A façanha deve ser prova: consiste não em triunfar
realmente - é por isso que a vitória não importa no fundo -,
mas em transformar a realidade em signo. Em signo de que
os signos da linguagem são realmente conformes às próprias
coisas.
Dom Quixote lê o mundo para demonstrar os livros. E
não concede a si outras provas senão o espelhamento das
semelhanças. Seu caminho todo é uma busca das
similitudes: as menores analogias são solicitadas como
signos adormecidos que cumprisse despertar para que se
pusessem de novo a falar. Os rebanhos, as criadas, as
estalagens tornam a ser a linguagem dos livros, na medida
imperceptível em que se assemelham aos castelos, às damas
e aos exércitos. Semelhança sempre frustrada, que
transforma a prova buscada em irrisão e deixa
indefinidamente vazia a palavra dos livros. Mas a própria
não-similitude tem seu modelo que ela imita servilmente:
encontra-o na metamorfose dos encantadores.

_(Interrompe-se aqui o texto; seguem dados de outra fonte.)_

(** * The NRIC verification demo: text heuristics and the /verify handler

    A shallow embedding of [src/app.py].  The two heuristics
    [extract_name] and [extract_nric_last_4] are written over Python
    strings and the subset of the [re] module that their four patterns use;
    the handler [verify_nric] is written in a small monad that threads the
    calls it makes and the exception of its [try]/[except].

    Characters.  A Python [str] is a sequence of code points.  The text is
    modelled as [list ascii], an 8-bit character standing for the code point
    of the same number (U+0000 to U+00FF).  On that range the character
    classes below are those of CPython: [\d] is the category Nd, [\s] and
    [str.split]/[str.strip] use [Py_UNICODE_ISSPACE], [str.isupper] on one
    character is [Py_UNICODE_ISUPPER].  Texts with code points above U+00FF
    are outside the model. *)

From Stdlib Require Import Ascii String.
From stdpp Require Import gmap strings list fin_maps.

(** ** Characters and Python strings *)

Abbreviation str := (list ascii).

(** A string literal of the source. *)
Definition s_ (x : string) : str := list_ascii_of_string x.

Definition code (c : ascii) : nat := nat_of_ascii c.

Definition in_range (lo hi : nat) (c : ascii) : bool :=
  (lo <=? code c) && (code c <=? hi).

(** [\d] on a [str] pattern: decimal digits; below U+0100 these are 0-9. *)
Definition is_digit (c : ascii) : bool := in_range 48 57 c.

(** [Py_UNICODE_ISSPACE]: TAB LF VT FF CR, FS GS RS US, SPACE, NEL, NBSP. *)
Definition is_space (c : ascii) : bool :=
  in_range 9 13 c || in_range 28 32 c || (code c =? 133) || (code c =? 160).

(** [c.isupper()] for a single character: A-Z and the Latin-1 capitals. *)
Definition is_upper (c : ascii) : bool :=
  in_range 65 90 c || in_range 192 214 c || in_range 216 222 c.

Definition is_lower_cased (c : ascii) : bool :=
  in_range 97 122 c || in_range 224 246 c || in_range 248 254 c.

(** Simple case mappings.  The capitals of U+00B5, U+00DF and U+00FF lie
    outside the 8-bit range; those three characters are left as they are. *)
Definition to_lower (c : ascii) : ascii :=
  if is_upper c then ascii_of_nat (code c + 32) else c.

Definition to_upper (c : ascii) : ascii :=
  if is_lower_cased c then ascii_of_nat (code c - 32) else c.

(** [s.upper()] *)
Definition upper (s : str) : str := map to_upper s.

(** [s.lstrip()], [s.rstrip()], [s.strip()] *)
Fixpoint lstrip (s : str) : str :=
  match s with
  | c :: s' => if is_space c then lstrip s' else s
  | [] => []
  end.

Definition rstrip (s : str) : str := rev (lstrip (rev s)).

Definition strip (s : str) : str := rstrip (lstrip s).

(** [s.split()]: the maximal runs of characters that are not whitespace.
    [cur] is the run being read, in reverse. *)
Definition flush (cur : str) : list str :=
  match cur with
  | [] => []
  | _ :: _ => [rev cur]
  end.

Fixpoint split_from (cur : str) (s : str) : list str :=
  match s with
  | [] => flush cur
  | c :: s' =>
      if is_space c then flush cur ++ split_from [] s'
      else split_from (c :: cur) s'
  end.

Definition split (s : str) : list str := split_from [] s.

(** [sep.join(l)] *)
Fixpoint join (sep : str) (l : list str) : str :=
  match l with
  | [] => []
  | [x] => x
  | x :: l' => x ++ sep ++ join sep l'
  end.

(** [l[-n:]] for n > 0 and [l[:n]] *)
Definition slice_last {A} (n : nat) (l : list A) : list A :=
  drop (length l - n) l.

Definition slice_first {A} (n : nat) (l : list A) : list A := take n l.

(** ** Exceptions *)

(** An exception: its class and the text that [str(e)] gives. *)
Inductive exn : Type := Exn (cls : string) (description : str).

Definition str_of_exn (e : exn) : str :=
  match e with Exn _ d => d end.

Inductive result (A : Type) : Type :=
| Ok (a : A)
| Raise (e : exn).
Arguments Ok {A} a.
Arguments Raise {A} e.

#[export] Instance result_ret : MRet result := fun A a => Ok a.

#[export] Instance result_bind : MBind result := fun A B f m =>
  match m with
  | Ok a => f a
  | Raise e => Raise e
  end.

(** [s[i]] on a string raises IndexError out of range. *)
Definition str_index (s : str) (i : nat) : result ascii :=
  match s !! i with
  | Some c => Ok c
  | None => Raise (Exn "IndexError" (s_ "string index out of range"))
  end.

(** [l[i]] on a list. *)
Definition list_index {A} (l : list A) (i : nat) : result A :=
  match l !! i with
  | Some x => Ok x
  | None => Raise (Exn "IndexError" (s_ "list index out of range"))
  end.

(** ** The subset of [re] used by the program

    Literals, character sets (with ranges, [\d] and [\s]), concatenation,
    alternation, numbered capture groups, and greedy bounded or unbounded
    repetition of a character set: every repetition in the program's
    patterns applies to one set. *)

Inductive citem : Type :=
| CChar (c : ascii)
| CRange (lo hi : ascii)
| CDigit
| CSpace.

Inductive regex : Type :=
| Lit (c : ascii)
| Cls (items : list citem)
| Cat (r1 r2 : regex)
| Or (r1 r2 : regex)
| Group (n : nat) (r : regex)
| Rep (lo : nat) (hi : option nat) (items : list citem).

(** One character against one item of a set; [ic] is [re.IGNORECASE]. *)
Definition item_match (ic : bool) (it : citem) (c : ascii) : bool :=
  match it with
  | CChar l =>
      if ic then bool_decide (to_lower c = to_lower l) else bool_decide (c = l)
  | CRange lo hi =>
      if ic then in_range (code lo) (code hi) (to_lower c)
                 || in_range (code lo) (code hi) (to_upper c)
      else in_range (code lo) (code hi) c
  | CDigit => is_digit c
  | CSpace => is_space c
  end.

Definition cls_match (ic : bool) (items : list citem) (c : ascii) : bool :=
  existsb (fun it => item_match ic it c) items.

Abbreviation captures := (gmap nat str).

(** Greedy repetition of a character test, between [lo] and [hi] times,
    with backtracking: the longest run is tried first, then shorter ones. *)
Fixpoint rep {R} (p : ascii → bool) (lo : nat) (hi : option nat)
    (s : str) (k : str → option R) : option R :=
  let stop := if lo =? 0 then k s else None in
  match s with
  | c :: s' =>
      if p c && negb (bool_decide (hi = Some 0)) then
        match rep p (pred lo) (pred <$> hi) s' k with
        | Some x => Some x
        | None => stop
        end
      else stop
  | [] => stop
  end.

(** Backtracking matcher in continuation-passing style: [k] receives the
    unread rest of the text and the groups captured so far. *)
Fixpoint rmatch {R} (ic : bool) (r : regex) (s : str) (caps : captures)
    (k : str → captures → option R) : option R :=
  match r with
  | Lit l =>
      match s with
      | c :: s' => if item_match ic (CChar l) c then k s' caps else None
      | [] => None
      end
  | Cls items =>
      match s with
      | c :: s' => if cls_match ic items c then k s' caps else None
      | [] => None
      end
  | Cat r1 r2 => rmatch ic r1 s caps (fun s1 caps1 => rmatch ic r2 s1 caps1 k)
  | Or r1 r2 =>
      match rmatch ic r1 s caps k with
      | Some x => Some x
      | None => rmatch ic r2 s caps k
      end
  | Group n r1 =>
      rmatch ic r1 s caps
        (fun s1 caps1 => k s1 (<[n := take (length s - length s1) s]> caps1))
  | Rep lo hi items =>
      rep (cls_match ic items) lo hi s (fun s1 => k s1 caps)
  end.

(** A match object: [m.group(0)] and the numbered groups. *)
Record Match : Type := MkMatch { whole : str; groups : captures }.

Definition group (m : Match) (n : nat) : option str :=
  if n =? 0 then Some (whole m) else groups m !! n.

(** A match that starts at the first character of [s]. *)
Definition match_here (ic : bool) (r : regex) (s : str) : option Match :=
  rmatch ic r s ∅
    (fun s1 caps1 => Some (MkMatch (take (length s - length s1) s) caps1)).

(** [re.search(r, s, flags)]: the match at the leftmost position that has
    one, or None. *)
Fixpoint search (ic : bool) (r : regex) (s : str) : option Match :=
  match match_here ic r s with
  | Some m => Some m
  | None =>
      match s with
      | [] => None
      | _ :: s' => search ic r s'
      end
  end.

(** [re.findall(r, s, flags)] for a pattern without groups: the matched
    texts, scanning left to right without overlap.  [skip] counts the
    characters of the last match still to be passed.  The patterns of the
    program never match the empty string. *)
Fixpoint findall_from (ic : bool) (r : regex) (skip : nat) (s : str)
    : list str :=
  match s with
  | [] =>
      match skip, match_here ic r [] with
      | 0, Some m => [whole m]
      | _, _ => []
      end
  | _ :: s' =>
      match skip with
      | S n => findall_from ic r n s'
      | 0 =>
          match match_here ic r s with
          | Some m => whole m :: findall_from ic r (pred (length (whole m))) s'
          | None => findall_from ic r 0 s'
          end
      end
  end.

Definition findall (ic : bool) (r : regex) (s : str) : list str :=
  findall_from ic r 0 s.

(** The literal text [x] as a pattern. *)
Fixpoint lits (x : str) : regex :=
  match x with
  | [] => Rep 0 (Some 0) []
  | [c] => Lit c
  | c :: x' => Cat (Lit c) (lits x')
  end.

(** ** The patterns of [src/app.py] *)

(** [(?:NAME|Name):\s*([A-Z][A-Za-z\s]+)] *)
Definition name_pattern : regex :=
  Cat (Or (lits (s_ "NAME")) (lits (s_ "Name")))
   (Cat (Lit ":"%char)
    (Cat (Rep 0 None [CSpace])
         (Group 1 (Cat (Cls [CRange "A"%char "Z"%char])
                       (Rep 1 None [CRange "A"%char "Z"%char;
                                    CRange "a"%char "z"%char; CSpace]))))).

(** [[STFG]\d{7}[A-Z]] *)
Definition nric_pattern : regex :=
  Cat (Cls [CChar "S"%char; CChar "T"%char; CChar "F"%char; CChar "G"%char])
   (Cat (Rep 7 (Some 7) [CDigit])
        (Cls [CRange "A"%char "Z"%char])).

(** [\d] *)
Definition digit_pattern : regex := Cls [CDigit].

(** [\d{7,}] *)
Definition digit_run_pattern : regex := Rep 7 None [CDigit].

Definition Not_detected : str := s_ "Not detected".

(** ** The heuristics *)

(** The condition of the list comprehension of [extract_name]:
    [w and w[0].isupper() and len(w) > 2]. *)
Definition capitalized_cond (w : str) : result bool :=
  match w with
  | [] => Ok false
  | _ :: _ =>
      c ← str_index w 0;
      if is_upper (c : ascii) then Ok (2 <? length w) else Ok false
  end.

(** [[w for w in words if cond(w)]] *)
Fixpoint comprehension (cond : str → result bool) (words : list str)
    : result (list str) :=
  match words with
  | [] => Ok ([] : list str)
  | w :: words' =>
      b ← cond w;
      rest ← comprehension cond words';
      Ok (if (b : bool) then w :: rest else rest)
  end.

Definition extract_name (text : str) : result str :=
  match text with
  | [] => Ok Not_detected
  | _ :: _ =>
      match search true name_pattern text with
      | Some name_match =>
          match group name_match 1 with
          | Some g => Ok (strip g)
          | None =>
              Raise (Exn "AttributeError"
                       (s_ "'NoneType' object has no attribute 'strip'"))
          end
      | None =>
          let words := split text in
          capitalized ← comprehension capitalized_cond words;
          match capitalized with
          | _ :: _ => Ok (join (s_ " ") (slice_first 3 capitalized))
          | [] => Ok Not_detected
          end
      end
  end.

(** The fallback of [extract_nric_last_4], lines 134-139. *)
Definition digit_run_fallback (text : str) : result str :=
  let digit_sequences := findall false digit_run_pattern text in
  match digit_sequences with
  | _ :: _ =>
      run ← list_index digit_sequences 0;
      Ok (slice_last 4 run)
  | [] => Ok Not_detected
  end.

Definition extract_nric_last_4 (text : str) : result str :=
  match text with
  | [] => Ok Not_detected
  | _ :: _ =>
      let matches := findall true nric_pattern text in
      match matches with
      | _ :: _ =>
          m0 ← list_index matches 0;
          let full_nric := upper m0 in
          let digits := findall false digit_pattern full_nric in
          if 4 <=? length digits
          then Ok (join [] (slice_last 4 digits))
          else digit_run_fallback text
      | [] => digit_run_fallback text
      end
  end.

(** ** The /verify handler *)

Abbreviation bytes := (list Byte.byte).

(** The external collaborators: the image decoder ([Image.open]), the OCR
    engine ([pytesseract.image_to_string]), either of which may raise, and
    the clock read in the Asia/Singapore zone, already formatted. *)
Record collaborators : Type := {
  Bitmap : Type;
  Image_open : bytes → result Bitmap;
  image_to_string : Bitmap → result str;
  now_sgt : str
}.

(** The calls the handler makes, in the order it makes them. *)
Inductive call : Type :=
| Call_read
| Call_Image_open (image_data : bytes)
| Call_image_to_string
| Call_extract_name (text : str)
| Call_extract_nric_last_4 (text : str)
| Call_now.

(** Computations of the handler: the calls made so far are threaded, and
    a computation ends in a value or in an exception. *)
Definition handler (A : Type) : Type := list call → result A * list call.

#[export] Instance handler_ret : MRet handler := fun A a tr => (Ok a, tr).

#[export] Instance handler_bind : MBind handler := fun A B f m tr =>
  match m tr with
  | (Ok a, tr') => f a tr'
  | (Raise e, tr') => (Raise e, tr')
  end.

(** Make one call: record it and take its outcome. *)
Definition perform {A} (c : call) (outcome : result A) : handler A :=
  fun tr => (outcome, tr ++ [c]).

(** [try: body except Exception as e: on_exn(e)] *)
Definition try_except {A} (body : handler A) (on_exn : exn → handler A)
    : handler A :=
  fun tr =>
    match body tr with
    | (Ok a, tr') => (Ok a, tr')
    | (Raise e, tr') => on_exn e tr'
    end.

De sorte que todos os indícios da não-semelhança,
todos os signos que mostram que os textos escritos não
dizem a verdade assemelham-se a esse jogo de
enfeitiçamento que introduz, por ardil, a diferença no
indubitável da similitude.
E, como essa magia foi prevista e descrita nos livros,
a diferença ilusória que ela introduz nunca será mais que
uma similitude encantada. Um signo suplementar, portanto,
de que os signos realmente se assemelham à verdade.
Michel Foucault, As Palavras e as Coisas.